Читать книгу Hike the Parks Sequoia-Kings Canyon National Parks - Scott Turner - Страница 15
HUMAN HISTORY
ОглавлениеHumans have inhabited the southern Sierra Nevada for up to seven thousand years. Various tribes of the Monache (or Western Mono) people inhabited flats along the five forks of the Kaweah River, while the Yokut people inhabited similar habitats around the Kings River watershed. Both peoples maintained seasonal villages in the foothills and higher elevations, and tribes traveled between the two throughout the year.
After European American prospectors discovered gold throughout the Sierra, opportunistic explorers flooded into the various canyons and valleys of the range. The first explorer of European origin to encounter the sequoias of Giant Forest was a man by the name of Hale Tharp. The Monache of Buckeye Flat helped treat Tharp’s companion for injuries at what is now known as Hospital Rock, and Monache guides later led Tharp to Giant Forest, where Tharp would eventually establish a seasonal cattle ranch at Log Meadow before ultimately becoming an advocate for protecting the sequoias. Although Tharp’s influence in advocating protection was vital for the parks’ future, his arrival ultimately heralded the decline and exodus of the indigenous peoples in the area.
Word about the trees quickly got out, and Bay Area lumbermen, already familiar with the exceptional timber provided by coast redwoods, set their sights on the sequoia groves as a means of satisfying San Francisco’s insatiable desire for construction material. Within a matter of decades, the more accessible groves in the Kings River watershed—including the Converse Basin Grove—fell victim to wholesale logging operations. At the same time, the Kaweah Colony, a socialist utopian experiment set on funding their livelihood with sequoia timber, began constructing the old Colony Mill Road from the North Fork Kaweah River to the Giant Forest plateau. Ironically, sequoia timber is uniquely unsuitable for construction, owing to the brittle composition of the wood. When felled, sequoias shatter on impact, leaving only about 25 percent of the tree suitable for timber. And even that wood was suitable for little more than shingles, grapevine stakes, and perhaps most tragic of all, toothpicks.
An unlikely alliance of conservation efforts—spearheaded by John Muir—and agricultural interests concerned about the agricultural impacts of logging successfully petitioned Congress to create federal protections for the Grant Grove area and Giant Forest, and in 1890, President Benjamin Harrison signed legislation establishing Sequoia National Park and Grant Grove National Park.
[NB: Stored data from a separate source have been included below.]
(** * dhcpkit: structured elements and DHCPv6 messages

    A shallow embedding of [dhcp/parsing.py] (the [StructuredElement]
    framework) and of [dhcpkit/ipv6/messages.py] (the message hierarchy of
    RFC 3315), with the properties of the specification stated over it.

    Python values are modelled as follows: [int] as [Z]; a sequence of
    bytes as [list byte], and an object that holds one as a [byteslike],
    which is a [bytes] object or a [bytearray]: [save] returns a
    [bytearray], a slice of a buffer is of the type of the buffer, and
    [validate] tells the two apart with [isinstance]; [str] as [string];
    [None]-able values as [option]; an exception as the [Raise] outcome of
    a small error monad; mutation of [self] as explicit state passing (a
    method returns the updated instance next to its result); a [while]
    loop as a function with fuel. The declared types [int] and
    [IPv6Address] of the attributes are the types of the model, so the
    [isinstance] tests of [validate] on those hold by construction. *)

From Stdlib Require Import ZArith List String Bool Lia Eqdep_dec.
From Stdlib.Strings Require Import Byte.
From Stdlib Require Import DecimalString.
Import ListNotations.

Local Open Scope string_scope.
Local Open Scope list_scope.
Local Open Scope Z_scope.

(** ** The fragment of the Python runtime the sources rely on *)

Module Py.

(** The exceptions the sources raise, or make the runtime raise. *)
Inductive exn : Type :=
| TypeError (msg : string)
| ValueError (msg : string)
| IndexError (msg : string)
| AttributeError (msg : string)
| AddressValueError (msg : string).

(** The outcome of a call: a value, an exception, or a [while] loop that
    was still running when the fuel of the model ran out. *)
Inductive outcome (A : Type) : Type :=
| Ok (a : A)
| Raise (e : exn)
| NoFuel.

Arguments Ok {A} a.
Arguments Raise {A} e.
Arguments NoFuel {A}.

Definition bind {A B : Type} (m : outcome A) (k : A -> outcome B) : outcome B :=
  match m with
  | Ok a => k a
  | Raise e => Raise e
  | NoFuel => NoFuel
  end.

Definition raises {A : Type} (m : outcome A) : Prop :=
  exists e, m = Raise e.
(** C6. [WriteIssue] succeeds exactly when the envelope is written to its
    by_id file: the envelope marshals and the OS does not refuse the write,
    which is the first file-system call [WriteIssue] makes. On success the
    by_id file holds the envelope and its path is returned; when the OS
    refuses neither the removal nor the link, the by_key entry, whatever
    it was, is the link to the by_id file and nothing is reported; when
    the link cannot be made (the OS refuses it, or it refused the removal
    and the old entry is in the way), a warning is written and the call
    succeeds all the same. *)
Theorem WriteIssue_succeeds_iff_by_id_written
    (env : Env) (json : Json) (d : cache.DiskCache)
    (issue : IssueWithHistory) (duration : Z) (w : World) :
  let cached := envelope (clock env (n_clock w)) issue duration in
  let run := cache.WriteIssue env json d issue duration w in
  (is_ok (fst run) = true <->
   exists data, marshal_cached json cached = Ok data /\
                os_fail env (n_os w) = None) /\
  (forall data,
     marshal_cached json cached = Ok data -> os_fail env (n_os w) = None ->
     fst run = Ok (id_path d issue) /\
     by_id (fs (snd run)) = <[id_name issue := data]> (by_id (fs w)) /\
     (os_fail env (S (n_os w)) = None ->
      os_fail env (S (S (n_os w))) = None ->
      by_key (fs (snd run))
        = <[key_name issue := key_link issue]> (by_key (fs w)) /\
      trace (snd run) = trace w) /\
     (forall cause,
        os_fail env (S (S (n_os w))) = Some cause ->
        trace (snd run) = (trace w ++ [EvWarn (key_path d issue) cause])%list) /\
     (forall cause old,
        os_fail env (S (n_os w)) = Some cause ->
        os_fail env (S (S (n_os w))) = None ->
        by_key (fs w) !! key_name issue = Some old ->
        by_key (fs (snd run)) = by_key (fs w) /\
        trace (snd run)
        = (trace w ++ [EvWarn (key_path d issue) "file exists"])%list)).
Proof.
  intros cached run. split.
  - destruct (marshal_cached json cached) as [data|e] eqn:Hm.
    + destruct (os_fail env (n_os w)) as [cause|] eqn:Hos.
      * destruct (WriteIssue_write_refused env json d issue duration w
                    data cause Hm Hos) as (Hres & _).
        fold run in Hres. rewrite Hres. cbn. split; [discriminate|].
        intros (data' & _ & Hnone). discriminate Hnone.
      * destruct (WriteIssue_written env json d issue duration w data Hm Hos)
          as (Hres & _).
        fold run in Hres. rewrite Hres. cbn. split; [eauto|reflexivity].
    + destruct (WriteIssue_marshal_fails env json d issue duration w e Hm)
        as (Hres & _).
      fold run in Hres. rewrite Hres. cbn. split; [discriminate|].
      intros (data' & Hok & _). discriminate Hok.
  - intros data Hm Hos.
    destruct (WriteIssue_written env json d issue duration w data Hm Hos)
      as (Hres & Hid & _ & Hkey & Htrace).
    fold run in Hres, Hid, Hkey, Htrace.
    split; [exact Hres|]. split; [exact Hid|]. split; [|split].
    + intros Hrm Hln. rewrite Hrm, Hln in Hkey. rewrite Hrm, Hln in Htrace.
      cbv zeta in Hkey. rewrite lookup_delete_eq in Hkey.
      rewrite insert_delete_eq in Hkey.
      rewrite app_nil_r in Htrace. auto.
    + intros cause Hln. rewrite Hln in Htrace. exact Htrace.
    + intros cause old Hrm Hln Hold.
      rewrite Hrm, Hln in Hkey. rewrite Hrm, Hln, Hold in Htrace.
      cbv zeta in Hkey. rewrite Hold in Hkey. auto.
Qed.
(** * mne_pipeline_hd: the run scheduler, argument resolution and the loading layer

    A shallow embedding of
      - [pipeline_functions/function_utils.py]: [get_arguments] and the
        [RunDialog] scheduler,
      - [pipeline_functions/loading.py]: [BaseLoading], [MEEG], [FSMRI], [Group],
    together with the properties of the specification that concern them. *)

From Stdlib Require Import ZArith Lia Ascii.
From stdpp Require Import base option list strings gmap pretty.

Local Open Scope string_scope.
Local Open Scope list_scope.

(** ** Decimal rendering of counters inside f-strings *)

Module Fmt.

Definition is_digit (a : ascii) : bool :=
  bool_decide (a ∈ String.list_ascii_of_string "0123456789").

Fixpoint all_digits (s : string) : bool :=
  match s with
  | EmptyString => true
  | String a s' => is_digit a && all_digits s'
  end.

End Fmt.

(** ** The run scheduler: [RunDialog] of function_utils.py *)

Module RunDialog.

(** The target classes of loading.py an object of a run is built from. *)
Inductive obj_type := FSMRI | MEEG | Group | Other.

#[global] Instance obj_type_eq_dec : EqDecision obj_type.
Proof. solve_decision. Defined.

(** The double quote of the anchors written to the console, and the blank
    object name the functions without an object run under. *)
Definition dq : string := String (ascii_of_nat 34) EmptyString.
Definition blank_name : string := EmptyString.

(** A step is the tuple [(object_name, func_name)] appended to [all_steps]. *)
Definition step : Type := string * string.

(** The dict stored under an object name in [all_objects]:
    [{'type': ..., 'functions': {func: status}, 'status': ...}].
    The status codes are the integers the code writes: 1 on creation,
    2 when a step starts, 0 when it ends. *)
Record run_object := RunObject {
  type : obj_type;
  functions : gmap string Z;
  status : Z }.

(** What the scheduler reads of [self.mw.ct]: the indices of the function
    tables per target, the plot flags of [pd_funcs], the setting
    'show_plots', and the selections and assignments of the project. *)
Record controller := Controller {
  fsmri_funcs : list string;
  meeg_funcs : list string;
  group_funcs : list string;
  other_funcs : list string;
  mayavi : string → bool;
  matplotlib : string → bool;
  show_plots : bool;
  sel_functions : list string;
  sel_fsmri : list string;
  sel_meeg : list string;
  sel_groups : list string;
  meeg_to_fsmri : gmap string string }.

(** The loading object held in [current_object]: its name, its class, and
    for a MEEG the name of its FSMRI. *)
Record loaded := Loaded {
  name : string;
  cls : obj_type;
  fsmri : option string }.

(** How a call of [func_from_def] ends. *)
Inductive outcome := Returned | Raised (exc : string).

(** The calls of [func_from_def] and their ends, in the order they happen:
    [Call s true] is a call on the GUI thread, [Call s false] a worker
    handed to the thread pool, [Ret s o] the end of the call (for a worker:
    the moment its signal reaches the dialog). *)
Inductive io := Call (s : step) (on_gui_thread : bool) | Ret (s : step) (o : outcome).

(** The attributes of the dialog ([init_attributes]), the widgets the
    scheduler drives (enabled flags of the four buttons, the console, the
    progress bar and the error list), the workers the thread pool holds, the
    call log, and an exception that escaped a slot.  The attributes
    [thread_idx_count], [is_prog_text] and [current_all_funcs] are only
    written or only displayed and are left out. *)
#[projections(primitive)]
Record state := State {
  all_steps : list step;
  all_objects : gmap string run_object;
  current_step : option step;
  current_object : option loaded;
  loaded_fsmri : option string;
  current_func : option string;
  errors : gmap string (string * nat);
  error_count : nat;
  prog_count : nat;
  paused : bool;
  continue_bt : bool;
  pause_bt : bool;
  restart_bt : bool;
  close_bt : bool;
  console : list string;
  pgbar : nat;
  pool : list step;
  log : list io;
  crash : option string }.

Definition set_all_steps (v : list step) (st : state) : state :=
  State v (all_objects st) (current_step st) (current_object st) (loaded_fsmri st)
    (current_func st) (errors st) (error_count st) (prog_count st) (paused st)
    (continue_bt st) (pause_bt st) (restart_bt st) (close_bt st) (console st)
    (pgbar st) (pool st) (log st) (crash st).

Definition set_all_objects (v : gmap string run_object) (st : state) : state :=
  State (all_steps st) v (current_step st) (current_object st) (loaded_fsmri st)
    (current_func st) (errors st) (error_count st) (prog_count st) (paused st)
    (continue_bt st) (pause_bt st) (restart_bt st) (close_bt st) (console st)
    (pgbar st) (pool st) (log st) (crash st).

Definition set_current_step (v : option step) (st : state) : state :=
  State (all_steps st) (all_objects st) v (current_object st) (loaded_fsmri st)
    (current_func st) (errors st) (error_count st) (prog_count st) (paused st)
    (continue_bt st) (pause_bt st) (restart_bt st) (close_bt st) (console st)
    (pgbar st) (pool st) (log st) (crash st).

Definition set_current_object (v : option loaded) (st : state) : state :=
  State (all_steps st) (all_objects st) (current_step st) v (loaded_fsmri st)
    (current_func st) (errors st) (error_count st) (prog_count st) (paused st)
    (continue_bt st) (pause_bt st) (restart_bt st) (close_bt st) (console st)
    (pgbar st) (pool st) (log st) (crash st).

Definition set_loaded_fsmri (v : option string) (st : state) : state :=
  State (all_steps st) (all_objects st) (current_step st) (current_object st) v
    (current_func st) (errors st) (error_count st) (prog_count st) (paused st)
    (continue_bt st) (pause_bt st) (restart_bt st) (close_bt st) (console st)
    (pgbar st) (pool st) (log st) (crash st).

Definition set_current_func (v : option string) (st : state) : state :=
  State (all_steps st) (all_objects st) (current_step st) (current_object st)
    (loaded_fsmri st) v (errors st) (error_count st) (prog_count st) (paused st)
    (continue_bt st) (pause_bt st) (restart_bt st) (close_bt st) (console st)
    (pgbar st) (pool st) (log st) (crash st).

Definition set_errors (v : gmap string (string * nat)) (st : state) : state :=
  State (all_steps st) (all_objects st) (current_step st) (current_object st)
    (loaded_fsmri st) (current_func st) v (error_count st) (prog_count st) (paused st)
    (continue_bt st) (pause_bt st) (restart_bt st) (close_bt st) (console st)
    (pgbar st) (pool st) (log st) (crash st).

Definition set_error_count (v : nat) (st : state) : state :=
  State (all_steps st) (all_objects st) (current_step st) (current_object st)
    (loaded_fsmri st) (current_func st) (errors st) v (prog_count st) (paused st)
    (continue_bt st) (pause_bt st) (restart_bt st) (close_bt st) (console st)
    (pgbar st) (pool st) (log st) (crash st).

Definition set_prog_count (v : nat) (st : state) : state :=
  State (all_steps st) (all_objects st) (current_step st) (current_object st)
    (loaded_fsmri st) (current_func st) (errors st) (error_count st) v (paused st)
    (continue_bt st) (pause_bt st) (restart_bt st) (close_bt st) (console st)
    (pgbar st) (pool st) (log st) (crash st).

Definition set_paused (v : bool) (st : state) : state :=
  State (all_steps st) (all_objects st) (current_step st) (current_object st)
    (loaded_fsmri st) (current_func st) (errors st) (error_count st) (prog_count st) v
    (continue_bt st) (pause_bt st) (restart_bt st) (close_bt st) (console st)
    (pgbar st) (pool st) (log st) (crash st).

(** [setEnabled] on the four buttons, in the order continue, pause,
    restart, close. *)
Definition set_buttons (c p r cl : bool) (st : state) : state :=
  State (all_steps st) (all_objects st) (current_step st) (current_object st)
    (loaded_fsmri st) (current_func st) (errors st) (error_count st) (prog_count st)
    (paused st) c p r cl (console st) (pgbar st) (pool st) (log st) (crash st).

Definition set_console (v : list string) (st : state) : state :=
  State (all_steps st) (all_objects st) (current_step st) (current_object st)
    (loaded_fsmri st) (current_func st) (errors st) (error_count st) (prog_count st)
    (paused st) (continue_bt st) (pause_bt st) (restart_bt st) (close_bt st) v
    (pgbar st) (pool st) (log st) (crash st).

Definition set_pgbar (v : nat) (st : state) : state :=
  State (all_steps st) (all_objects st) (current_step st) (current_object st)
    (loaded_fsmri st) (current_func st) (errors st) (error_count st) (prog_count st)
    (paused st) (continue_bt st) (pause_bt st) (restart_bt st) (close_bt st)
    (console st) v (pool st) (log st) (crash st).

Definition set_pool (v : list step) (st : state) : state :=
  State (all_steps st) (all_objects st) (current_step st) (current_object st)
    (loaded_fsmri st) (current_func st) (errors st) (error_count st) (prog_count st)
    (paused st) (continue_bt st) (pause_bt st) (restart_bt st) (close_bt st)
    (console st) (pgbar st) v (log st) (crash st).

Definition set_log (v : list io) (st : state) : state :=
  State (all_steps st) (all_objects st) (current_step st) (current_object st)
    (loaded_fsmri st) (current_func st) (errors st) (error_count st) (prog_count st)
    (paused st) (continue_bt st) (pause_bt st) (restart_bt st) (close_bt st)
    (console st) (pgbar st) (pool st) v (crash st).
The legislation shut out the Kaweah Colony, which abandoned its efforts to complete the Colony Mill Road near present-day Crystal Cave Road.
US Army Cavalry troops were tasked with protecting the parks, but after several years of inconsistent and unfocused efforts, command was transferred to Colonel Charles Young, the third African American graduate of West Point. Young would become a formative figure in Sequoia’s early history after completing the Colony Mill Road project and opening up Giant Forest to wheeled transportation for the first time. Over time, Colony Mill Road proved to be insufficient for increasing automobile traffic, and by 1926, the newly minted National Park Service had completed the Generals Highway, which would later extend north to connect with the Kings Canyon Scenic Byway in 1935.
Meanwhile, the ever-thirsty metropolis of Los Angeles had set its sights on obtaining water from the Kings River, which engineers considered ideal for water storage and hydroelectric power potential. The plan was to establish a series of reservoirs within Kings Canyon and Tehipite Valley to store water for use by the city. After a furious battle between Southern California water interests and the ultimately victorious environmental lobby, Congress created legislation to combine Kings Canyon and most of its rugged watershed with Grant Grove National Park and a newly acquired parcel containing the Redwood Mountain Groves to form a new Kings Canyon National Park in 1940. Because it abuts Sequoia National Park along the Kings-Kaweah and Kings-Kern Divides, the National Park Service manages both parks conjointly as one massive mountain park.
The Monache used these bedrock mortars to grind acorns and seeds (Route 21).
The parks’ growing pains led to a recognition that more would need to be done to protect the sequoia groves than prevent fires. In fact, the parks realized that suppressing fire was detrimental, which gave rise to the practice of controlled burns. Additionally, the parks gradually removed visitor services within the sequoia groves to less sensitive adjacent sites, leaving the intact sequoia groves at Grant Grove, Giant Forest, and Redwood Canyon in relatively pristine condition.